Academic Pressure strongly correlates with depression
More academic pressure shows a 4 times increase from low (1) academic pressure to very high (5). Almost half (43%) of the students with no academic pressure (0) seem to be affected by depression
Study Hours shows a positive correlation with depression
Depression increases as more study hours as spent per day. Students with 6 or more hours are above the overall depression rate with 10 to 12 hours being the most impactful.
Poor lifestyle habits are positively correlated with depression
The Overall depression rate increases as students engage in poor dietary habits with more than 70% of students who have unhealthy diets reporting depression. The duration of sleep follows a similar pattern but a deviation appears with students who sleep 7 to 8 hours which has a higher depression rate than students who sleep for 5 - 6 hours.
Psychological negative factors are highly prevalent in the dataset population
65.22% of the students report having experienced suicidal thoughts at least once in their life. 62.52% report having a mental illness within their family history. These factors may influence the prevalence of depression and the rate in which both of them are found is of concern.
The composite risk score effectively separates risk groups.
Students with high risk score are associated with high rates of depression. 88.78% of students within the High risk category suffer from some level of depression.
Based on the insights discovered, several practical actions can be taken that could help address and improve the students' mental health.

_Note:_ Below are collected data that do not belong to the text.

Lemma state_root_spec db p l csp : chain cd p l → chain_state l = Some csp → block_rows db p csp →
  shielded_state_root_at sha256 blake2b anchor_to_bytes MuHashFinalizeHash natural_mod_inverse debug_assertions cd fp db p = Ok (chain_root p csp).
Proof.
  intros Hl Hs Hr. pose proof (br_snapshot _ _ _ Hr) as Hsnap.
  assert (∀ E, state_root_at sha256 blake2b anchor_to_bytes MuHashFinalizeHash natural_mod_inverse debug_assertions (E := E) db p =
    Ok (shielded_state_root blake2b (mkRootInputs (cs_root csp) (acc_hash MuHashElementHash chacha20 MuHashFinalizeHash (cs_nfs csp))
      (cumulative_coinbase (st_supply (cs_state csp))) (cumulative_fees (st_supply (cs_state csp))) EMPTY_LEAF))) as H0.
  { intros E. unfold state_root_at, load_tree, root_of. rewrite (snap_tree _ _ _ _ _ _ Hsnap). cbn [mbind res_bind].
    rewrite (acc_root_ok MuHashElementHash chacha20 MuHashFinalizeHash natural_mod_inverse debug_assertions _ _ (snap_muhash _ _ _ _ _ _ Hsnap)).
    cbn [mbind res_bind]. rewrite (snap_supply _ _ _ _ _ _ Hsnap), (snap_burns _ _ _ _ _ _ Hsnap). done. }
  unfold shielded_state_root_at, ChainSpec.chain_root. change (is_post_security_fork cd fp p) with (post_fork cd fp p).
  destruct (post_fork cd fp p) eqn:Hpf; [|apply H0]. unfold state_root_v1_at. rewrite H0. cbn [mbind res_bind].
  rewrite (br_window _ _ _ Hr), (br_dev _ _ _ Hr), (br_slot _ _ _ Hr). pose proof (co_log _ _ _ (state_of_ok _ _ _ Hl Hs)) as Hlog.
  destruct (cs_log csp); [done|]. destruct Hlog as [->|]; [|congruence]. by rewrite bool_decide_eq_true_2.
Qed.

(** The mergeset context is the one the chain determines. *)
Abbreviation mergeset_ctx := (calculate_utxo_state anchor_to_bytes cd fp).
Lemma context_spec n p l csp b : stores_ok n → set_ok n p → chain cd p l → chain_state l = Some csp → (early cd fp b = true → ∀ x, x ∈ n_valid n → x ∈ l) →
  mergeset_ctx (n_db n) p b = chain_ctx csp b.
Proof.
  intros Hn [Hp Hset] Hl Hs Hpast. unfold calculate_utxo_state, ChainSpec.chain_ctx. destruct (collect_mergeset _ _ _ _) as [ctx| |]; [|done..]. cbn [mbind res_bind].
  rewrite (partition_applied_mask _ _ _ (cs_nfs csp)) by by apply Hset; exists l. f_equal. apply spend_mask_ext. intros tx. by apply (resolve_spec n p l).
Qed.

Lemma coinbase_total b p : selected_parent cd b = Some p → ∃ r, coinbase_mint cd fp b = r ∧ r ≠ Panic.
Proof.
  intros Hp. eexists. split; [done|]. unfold coinbase_mint. rewrite (bl_shielded (cd := cd) (fp := fp)). pose proof (bl_notes (cd := cd) (fp := fp)) as NL.
  pose proof (mint_returns (NL := NL) (note_hash_64 fp) (note_hash_32 fp) (tx_id (tx_hasher fp)) (coinbase_tx cd b) _ (λ i Hi, bl_seeds (fp := fp) b p i Hp Hi)) as H.
  cbv zeta. by destruct (build_coinbase_mint _ _ _ _ _).
Qed.

(** A block is verified exactly when its chain has a state, with that state. *)
Lemma verify_spec n p l csp b ctx : selected_parent cd b = Some p → stores_ok n → set_ok n p → chain cd p l → chain_state l = Some csp →
  chain_ctx csp b = Ok ctx →
  match chain_step p csp b with
  | Some cs' => ∃ c o, verify (n_db n) p b ctx = Ok (c, cs_dev cs', cs_slot cs') ∧ computed_ok MuHashElementHash chacha20 c (cs_state cs') (cs_nfs cs') o ∧
      cs_nfs cs' = cs_nfs csp ++ out_new_nullifiers o ∧ computed_anchor anchor_to_bytes c = cs_root cs' ∧ scan_block c = chain_scan csp b
  | None => ∃ e, verify (n_db n) p b ctx = Err e
  end.
Proof.
  intros Hp Hn Hset Hl Hs Ectx. destruct (so_rows _ Hn p (proj1 Hset)) as (cs & Hst & Hr). rewrite (state_of_unique _ _ _ Hst (ex_intro _ l (conj Hl Hs))) in Hr. clear cs Hst.
  pose proof (state_of_ok _ _ _ Hl Hs) as Hok. pose proof (co_reference _ _ _ Hok) as Href. pose proof (br_snapshot _ _ _ Hr) as Hsnap.
  assert (ctx_facts cd fp csp b ctx) as Hf by (destruct (chain_ctx_ok anchor_to_bytes cd fp csp b p Hp) as (ctx' & E & Hf); rewrite Ectx in E; by injection E as <-).
  unfold verify_expected_utxo_state, ChainSpec.chain_step. rewrite Ectx.
  destruct (header_checks cd b); cbn [negb andb]; [|by eexists]. rewrite (state_root_spec _ _ _ _ Hl Hs Hr). cbn [mbind res_bind].
  rewrite (br_dev _ _ _ Hr), (br_slot _ _ _ Hr), (snap_supply _ _ _ _ _ _ Hsnap). fold (chain_coinbase p csp b ctx).
  destruct (chain_coinbase_ok sha256 blake2b anchor_to_bytes MuHashElementHash chacha20 MuHashFinalizeHash cd fp p l csp b ctx Hp Hl Hok Hf) as (d & tpl & _ & _ & Ec & _).
  destruct (chain_coinbase p csp b ctx) as [[dev slot]|e|] eqn:Hc; [|destruct (context_checks cd b); by eexists|case_bool_decide; done]. cbn [mbind res_bind map_err].
  destruct (context_checks cd b); cbn [negb]; [|by eexists].
  destruct (coinbase_total b p Hp) as (r & Hm & Hnp). rewrite Hm. destruct r as [mint|e|]; [|by eexists|done]. cbn [mbind res_bind map_err].
  destruct (chain_block_wf cd fp csp b ctx mint Hf Hm) as [Hwf Hnb].
  pose proof (compute_ok sha256 MuHashElementHash chacha20 natural_mod_inverse (n_db n) p _ _ mint _ Href Hsnap (proj2 Hset csp (ex_intro _ l (conj Hl Hs))) Hwf Hnb) as Hcomp.
  destruct (apply_chain_block sha256 (cs_state csp) mint (shielded_txs ctx)) as [[st o]|e|] eqn:Ha; [|rewrite Hcomp; by eexists|done].
  destruct Hcomp as (c & -> & Hcomp & _). cbn [mbind res_bind]. rewrite (comp_supply _ _ _ _ _ _ Hcomp), (comp_outcome _ _ _ _ _ _ Hcomp).
  rewrite (scan_block_ok csp b ctx mint st o Href Hf Hm Ha). cbn [mbind res_bind].
  destruct (chain_pool_value sha256 blake2b anchor_to_bytes MuHashElementHash chacha20 MuHashFinalizeHash cd fp p l csp b ctx mint st o dev slot Hp Hl Hok Hf Hc Hm Ha) as (_ & _ & Ep).
  unfold chain_pool_ok. rewrite (bl_shielded (cd := cd) (fp := fp)), Ep. cbn [mbind res_bind]. case_bool_decide; [|by eexists].
  eexists _, o. split; [done|]. split; [by destruct Hcomp; split|]. split; [done|]. split; [|unfold ChainSpec.chain_scan; by rewrite Ectx, Hm].
  destruct (apply_chain_block_effect sha256 _ (mint, _) st o (ref_tree _ _ Href) (ref_supply _ _ Href) Hwf Ha) as (_ & He & _).
  unfold computed_anchor, ChainSpec.cs_root. cbn. by rewrite (eff_anchor _ _ _ _ _ _ _ _ _ _ _ He).
Qed.

(** ** Commit *)

Lemma block_rows_same db db' b cs : same_rows db db' b → block_rows db b cs → block_rows db' b cs.
Proof.
  intros H [H1 H2 H3 H4 H5 H6 H7].
  pose proof (H ShieldedDevAccrued ltac:(in_tables)) as E1. pose proof (H ShieldedMinerAccrual ltac:(in_tables)) as E2.
  pose proof (H ShieldedAnchorWindow ltac:(in_tables)) as E3. pose proof (H ShieldedWindowEntry ltac:(in_tables)) as E4.
  pose proof (H ShieldedNullifierDiffs ltac:(in_tables)) as E5. pose proof (H ShieldedScanBlock ltac:(in_tables)) as E6.
  split; [by eapply snapshot_same|rewrite <- H2|rewrite <- H3|rewrite <- H4|rewrite <- H5| |]; [symmetry..| |].
  - exact (f_equal (default 0) E1).
  - exact (f_equal (default accrual_default) E2).
  - exact E3.
  - exact (f_equal (λ o : option (WindowEntry * AnchorLog), root <$> (fst <$> o)) E4).
  - assert (NullifierDiffs.get db' b = NullifierDiffs.get db b) as -> by (symmetry; exact (f_equal (default []) E5)). exact H6.
  - assert (ScanStore.get db' b = ScanStore.get db b) as -> by (symmetry; exact E6). exact H7.
Qed.

(** What [commit_utxo_state] stages after [persist]. *)
Definition window_ops (pl : AnchorLog) (p b : bytes) (cs : ChainState) : WriteBatch :=
  match cs_log cs with
  | Some log => [Put ShieldedWindowEntry b (mkWindowEntry b p (cs_root cs) (blue_score cd b), pl); Put ShieldedAnchorWindow b log]
  | None => []
  end ++
  (if 0 <? cs_dev cs then [Put ShieldedDevAccrued b (cs_dev cs)] else []) ++
  (if accrual_is_empty (cs_slot cs) then [] else [Put ShieldedMinerAccrual b (cs_slot cs)]).

Lemma window_ops_untouched db pl p b cs t k : t ∉ [ShieldedWindowEntry; ShieldedAnchorWindow; ShieldedDevAccrued; ShieldedMinerAccrual] ∨ k ≠ b →
  write db (window_ops pl p b cs) t !! k = db t !! k.
Proof.
  intros Ht. unfold window_ops. apply write_other.
  destruct Ht as [Ht|Ht]; [repeat (apply not_elem_of_cons in Ht as [? Ht])|]; untouched.
Qed.

Lemma commit_batch_shape n p l csp b cs' c o :
  stores_ok n → p ∈ n_valid n → selected_parent cd b = Some p → chain cd p l → chain_state l = Some csp → chain_step p csp b = Some cs' →
  computed_ok MuHashElementHash chacha20 c (cs_state cs') (cs_nfs cs') o → computed_anchor anchor_to_bytes c = cs_root cs' →
  commit_batch blake2b anchor_to_bytes MuHashFinalizeHash natural_mod_inverse debug_assertions cd fp (n_db n) p b c (cs_dev cs') (cs_slot cs') =
  Ok (persisted_ops anchor_to_bytes MuHashElementHash chacha20 MuHashFinalizeHash (n_db n) b c (cs_nfs cs') ++
      window_ops (default Log.default_log (cs_log csp)) p b cs').
Proof.
  intros Hn Hp Hsp Hl Hs Hstep Hc Ha. unfold commit_batch.
  rewrite (persist_shape anchor_to_bytes MuHashElementHash chacha20 MuHashFinalizeHash natural_mod_inverse debug_assertions _ [] _ _ _ _ _ Hc).
  cbn [mbind res_bind app]. set (P := persisted_ops _ _ _ _ _ _ _ _). destruct (so_rows _ Hn p Hp) as (cs & Hs' & Hr).
  pose proof (state_of_chain _ _ _ Hs' Hl) as E. rewrite Hs in E. injection E as <-.
  pose proof (state_of_ok _ _ _ Hl Hs) as Hco. pose proof (co_log _ _ _ Hco) as Hlog.
  destruct (chain_step_cases _ _ _ _ Hstep) as (ctx & mint & o' & _ & _ & _ & _ & _ & _ & _ & Hl').
  change (is_active (security_fork_activation fp) (daa_score cd b)) with (post_fork cd fp b). rewrite (br_window _ _ _ Hr), Ha.
  change (is_post_security_fork cd fp p) with (post_fork cd fp p). unfold window_ops, set_miner_accrual, MinerAccrualStore.set_batch, DevAccruedStore.set_batch.
  destruct (post_fork cd fp b).
  - assert (match cs_log csp with Some log => Ok log | None => if bool_decide (p = genesis cd) || negb (post_fork cd fp p) then Ok Log.default_log else Panic end
      = Ok (E := Empty_set) (default Log.default_log (cs_log csp))) as ->.
    { destruct (cs_log csp); [done|]. destruct Hlog as [Hg|Hg]; [by rewrite bool_decide_eq_true_2|]. rewrite Hg. by rewrite orb_true_r. }
    cbn [mbind res_bind]. destruct (append_parent p l csp (mkWindowEntry b p (cs_root cs') (blue_score cd b)) Hco) as (log & Elog & _).
    { pose proof (bl_height (fp := fp) _ _ (chain_cons _ _ _ _ Hsp Hl)). destruct (chain_head _ _ _ Hl) as [? ->]. cbn [length] in *. lia. }
    rewrite Elog in *. cbn [mbind res_bind]. rewrite Hl'. unfold persist_window, AnchorWindow.set_window_batch, AnchorWindow.set_entry_batch.
    destruct (0 <? cs_dev cs'), (accrual_is_empty (cs_slot cs')); rewrite <- ?app_assoc; done.
  - rewrite Hl'. cbn [mbind res_bind]. destruct (0 <? cs_dev cs'), (accrual_is_empty (cs_slot cs')); rewrite <- ?app_assoc, ?app_nil_r; done.
Qed.

Hypothesis no_empty_collision : ∀ b cs, state_of b cs →
  acc_hash MuHashElementHash chacha20 MuHashFinalizeHash (cs_nfs cs) = EMPTY_MUHASH → U3072.cong 1 (product MuHashElementHash chacha20 (cs_nfs cs)).
Abbreviation persisted := (persisted_ops anchor_to_bytes MuHashElementHash chacha20 MuHashFinalizeHash).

Institutions can implement periodic surveys which help them identify in which aspects and areas the students are experiencing academic pressure and their magnitude. These surveys can be used to help address and mitigate the relevant impact of a high academic pressure environment.
Healthy lifestyle habits and their lack of are factors which influence both the academic and personal outcomes of students. Institutions could invest in initiatives which aim to provide proper knowledge in the areas of diet and sleep to both students and their parents/guardians. The following areas can be the focus of these programs: improve sleeping conditions, napping and its benefits, balanced meals and the relevance of hydration within the different financial brackets.
Thanks to the risk score, pattern can be extracted which may help identify which students may be within the high risk level or may be heading towards it. This allows institutions and government initiatives to reach those students in need of help.
The analysis highlights several factors which are associated with the presence of depression among students, including academic pressure, financial stress, lifestyle habits and psychological factors. The constructed risk score helped identify different levels of risk and which students fall into each of these tiers, helping identify those students in dire need of help and the pattern they present.